- TASK PROMPT -
Word for word, give the entries back.

- GIVEN DATA -
/---

(** X25: In every reachable state, a helper that fails under a parent that is not
    directory-kind leaves behind an orphan: right after the failed [_mkdir],
    [_mkdev] or [_mkfile] no path resolves to the inode the call allocated,
    although the inode is in the table. *)
Theorem failed_helper_orphan (Date_now : nat → Z) (W : gset Z) (w : World) (k : Z)
    (p : Inode) (nm content : string) (mode : Z) (path : PathArg) :
  reach Date_now W w → inodes (fs w) !! k = Some p → isDirectory p = false →
  (is_Some (inodes (fs (snd (_mkdir Date_now (Obj k) nm w))) !! nextInum (fs w)) ∧
   namei (fs (snd (_mkdir Date_now (Obj k) nm w))) path ≠ Ok (Obj (nextInum (fs w)))) ∧
  (is_Some (inodes (fs (snd (_mkdev Date_now (Obj k) nm mode w))) !! nextInum (fs w)) ∧
   namei (fs (snd (_mkdev Date_now (Obj k) nm mode w))) path ≠ Ok (Obj (nextInum (fs w)))) ∧
  (is_Some (inodes (fs (snd (_mkfile Date_now (Obj k) nm content mode w))) !! nextInum (fs w)) ∧
   namei (fs (snd (_mkfile Date_now (Obj k) nm content mode w))) path
   ≠ Ok (Obj (nextInum (fs w)))).
Proof.
  intros Hreach Hk Hdir.
  pose proof (reach_Inv _ _ _ Hreach) as HI. pose proof (reach_Tree _ _ _ Hreach) as HT.
  pose proof (inode_okb_not_directory _ _ _ (reach_inode_okb _ _ _ _ _ Hreach Hk) Hdir) as Hnone.
  assert (k ≠ nextInum (fs w)) as Hne by (eapply Inv_fresh; eauto).
  rewrite (mkdir_spec _ _ _ _ p Hk Hne), (mkdev_spec _ _ _ _ _ p Hk Hne),
    (mkfile_spec _ _ _ _ _ _ p Hk Hne).
  cbv zeta. rewrite Hnone. cbn [snd].
  repeat split;
    first [ apply (alloc_unreachable W); assumption
          | simpl; rewrite lookup_insert_eq; eauto ].
Qed.

Lemma failed_helper_orphan_witness :
  fst tty_mkdir = Throw TypeError ∧
  is_Some (inodes (fs (snd tty_mkdir)) !! 23) ∧
  namei (fs (snd tty_mkdir)) (PStr "/dev/tty/x") ≠ Ok (Obj 23).
Proof.
  assert (∃ p, inodes (fs (boot tick_clock)) !! 11 = Some p ∧ isDirectory p = false)
    as (p & Hp & Hnd)
    by (eexists; split; [vm_compute; reflexivity | vm_compute; reflexivity]).
  destruct (failed_helper_orphan tick_clock ∅ (boot tick_clock) 11 p "x" "" 0
              (PStr "/dev/tty/x") (reach_boot tick_clock) Hp Hnd) as ((Hin & Hnot) & _).
  split; [vm_compute; reflexivity |]. split; [exact Hin | exact Hnot].
Defined.
(** C7, as amended.  Take two builds that have not included the
    header yet, in which [HAVE_LOCAL_LIBFUSN], [_WIN32] and
    [DLL_EXPORT] are defined or undefined alike and
    [LIBFUSN_DLL_EXPORT] has the same definition or none, and, when
    the build is not local, a companion header whose
    [LIBFUSN_EXTERN] and [LIBFUSN_DLL_EXPORT] depend on nothing but
    the [LIBFUSN_DLL_EXPORT] it is handed.  Then the header leaves
    the same definitions of [LIBFUSN_EXTERN],
    [LIBFUSN_EXTERN_VARIABLE] and [LIBFUSN_DLL_EXPORT] in both,
    whatever else the two builds define. *)
Theorem definitions_determined
        (path : include_path) (common : header) (m1 m2 : macro_table) :
  m1 !! _LIBFUSN_INTERNAL_EXTERN_H = None →
  m2 !! _LIBFUSN_INTERNAL_EXTERN_H = None →
  path common_h = Some common →
  same_configuration (at_conditionals common m1) (at_conditionals common m2) →
  at_conditionals common m1 !! LIBFUSN_DLL_EXPORT
  = at_conditionals common m2 !! LIBFUSN_DLL_EXPORT →
  (defined HAVE_LOCAL_LIBFUSN (at_conditionals common m1) = false →
   ∃ companion, path libfusn_extern_h_name = Some companion
                ∧ decided_by_dll_export companion) →
  same_definitions
    (macros (state_of (libfusn_extern_h path (start m1))))
    (macros (state_of (libfusn_extern_h path (start m2)))).
Proof.
  intros Hg1 Hg2 Hc Hsame He Hcomp.
  pose proof Hsame as (Hl & _ & _).
  destruct (defined HAVE_LOCAL_LIBFUSN (at_conditionals common m1)) eqn:Hl1;
    symmetry in Hl.
  - destruct (first_local path common m1 Hg1 Hc Hl1) as [r1 ->].
    destruct (first_local path common m2 Hg2 Hc Hl) as [r2 ->].
    cbn [state_of macros].
    destruct (local_table_reading (at_conditionals common m1))
      as (E1 & V1 & D1).
    destruct (local_table_reading (at_conditionals common m2))
      as (E2 & V2 & D2).
    unfold same_definitions. rewrite E1, E2, V1, V2, D1, D2. done.
  - destruct (Hcomp eq_refl) as (companion & Hco & Hdec).
    destruct (first_shared path common m1 Hg1 Hc companion Hl1 Hco)
      as [r1 ->].
    destruct (first_shared path common m2 Hg2 Hc companion Hl Hco)
      as [r2 ->].
    cbn [state_of macros].
    destruct (Hdec _ _ (handed_agree _ _ Hsame He)) as [HE HD].
    unfold same_definitions.
    rewrite !lookup_insert_eq, !(lookup_insert_ne _ LIBFUSN_EXTERN_VARIABLE)
      by names_differ.
    done.
Qed.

\---

- SOLUTION TO THIS EXERCISE -
(** X25: In every reachable state, a helper that fails under a parent that is not
    directory-kind leaves behind an orphan: right after the failed [_mkdir],
    [_mkdev] or [_mkfile] no path resolves to the inode the call allocated,
    although the inode is in the table. *)
Theorem failed_helper_orphan (Date_now : nat → Z) (W : gset Z) (w : World) (k : Z)
    (p : Inode) (nm content : string) (mode : Z) (path : PathArg) :
  reach Date_now W w → inodes (fs w) !! k = Some p → isDirectory p = false →
  (is_Some (inodes (fs (snd (_mkdir Date_now (Obj k) nm w))) !! nextInum (fs w)) ∧
   namei (fs (snd (_mkdir Date_now (Obj k) nm w))) path ≠ Ok (Obj (nextInum (fs w)))) ∧
  (is_Some (inodes (fs (snd (_mkdev Date_now (Obj k) nm mode w))) !! nextInum (fs w)) ∧
   namei (fs (snd (_mkdev Date_now (Obj k) nm mode w))) path ≠ Ok (Obj (nextInum (fs w)))) ∧
  (is_Some (inodes (fs (snd (_mkfile Date_now (Obj k) nm content mode w))) !! nextInum (fs w)) ∧
   namei (fs (snd (_mkfile Date_now (Obj k) nm content mode w))) path
   ≠ Ok (Obj (nextInum (fs w)))).
Proof.
  intros Hreach Hk Hdir.
  pose proof (reach_Inv _ _ _ Hreach) as HI. pose proof (reach_Tree _ _ _ Hreach) as HT.
  pose proof (inode_okb_not_directory _ _ _ (reach_inode_okb _ _ _ _ _ Hreach Hk) Hdir) as Hnone.
  assert (k ≠ nextInum (fs w)) as Hne by (eapply Inv_fresh; eauto).
  rewrite (mkdir_spec _ _ _ _ p Hk Hne), (mkdev_spec _ _ _ _ _ p Hk Hne),
    (mkfile_spec _ _ _ _ _ _ p Hk Hne).
  cbv zeta. rewrite Hnone. cbn [snd].
  repeat split;
    first [ apply (alloc_unreachable W); assumption
          | simpl; rewrite lookup_insert_eq; eauto ].
Qed.

Lemma failed_helper_orphan_witness :
  fst tty_mkdir = Throw TypeError ∧
  is_Some (inodes (fs (snd tty_mkdir)) !! 23) ∧
  namei (fs (snd tty_mkdir)) (PStr "/dev/tty/x") ≠ Ok (Obj 23).
Proof.
  assert (∃ p, inodes (fs (boot tick_clock)) !! 11 = Some p ∧ isDirectory p = false)
    as (p & Hp & Hnd)
    by (eexists; split; [vm_compute; reflexivity | vm_compute; reflexivity]).
  destruct (failed_helper_orphan tick_clock ∅ (boot tick_clock) 11 p "x" "" 0
              (PStr "/dev/tty/x") (reach_boot tick_clock) Hp Hnd) as ((Hin & Hnot) & _).
  split; [vm_compute; reflexivity |]. split; [exact Hin | exact Hnot].
Defined.
(** C7, as amended.  Take two builds that have not included the
    header yet, in which [HAVE_LOCAL_LIBFUSN], [_WIN32] and
    [DLL_EXPORT] are defined or undefined alike and
    [LIBFUSN_DLL_EXPORT] has the same definition or none, and, when
    the build is not local, a companion header whose
    [LIBFUSN_EXTERN] and [LIBFUSN_DLL_EXPORT] depend on nothing but
    the [LIBFUSN_DLL_EXPORT] it is handed.  Then the header leaves
    the same definitions of [LIBFUSN_EXTERN],
    [LIBFUSN_EXTERN_VARIABLE] and [LIBFUSN_DLL_EXPORT] in both,
    whatever else the two builds define. *)
Theorem definitions_determined
        (path : include_path) (common : header) (m1 m2 : macro_table) :
  m1 !! _LIBFUSN_INTERNAL_EXTERN_H = None →
  m2 !! _LIBFUSN_INTERNAL_EXTERN_H = None →
  path common_h = Some common →
  same_configuration (at_conditionals common m1) (at_conditionals common m2) →
  at_conditionals common m1 !! LIBFUSN_DLL_EXPORT
  = at_conditionals common m2 !! LIBFUSN_DLL_EXPORT →
  (defined HAVE_LOCAL_LIBFUSN (at_conditionals common m1) = false →
   ∃ companion, path libfusn_extern_h_name = Some companion
                ∧ decided_by_dll_export companion) →
  same_definitions
    (macros (state_of (libfusn_extern_h path (start m1))))
    (macros (state_of (libfusn_extern_h path (start m2)))).
Proof.
  intros Hg1 Hg2 Hc Hsame He Hcomp.
  pose proof Hsame as (Hl & _ & _).
  destruct (defined HAVE_LOCAL_LIBFUSN (at_conditionals common m1)) eqn:Hl1;
    symmetry in Hl.
  - destruct (first_local path common m1 Hg1 Hc Hl1) as [r1 ->].
    destruct (first_local path common m2 Hg2 Hc Hl) as [r2 ->].
    cbn [state_of macros].
    destruct (local_table_reading (at_conditionals common m1))
      as (E1 & V1 & D1).
    destruct (local_table_reading (at_conditionals common m2))
      as (E2 & V2 & D2).
    unfold same_definitions. rewrite E1, E2, V1, V2, D1, D2. done.
  - destruct (Hcomp eq_refl) as (companion & Hco & Hdec).
    destruct (first_shared path common m1 Hg1 Hc companion Hl1 Hco)
      as [r1 ->].
    destruct (first_shared path common m2 Hg2 Hc companion Hl Hco)
      as [r2 ->].
    cbn [state_of macros].
    destruct (Hdec _ _ (handed_agree _ _ Hsame He)) as [HE HD].
    unfold same_definitions.
    rewrite !lookup_insert_eq, !(lookup_insert_ne _ LIBFUSN_EXTERN_VARIABLE)
      by names_differ.
    done.
Qed.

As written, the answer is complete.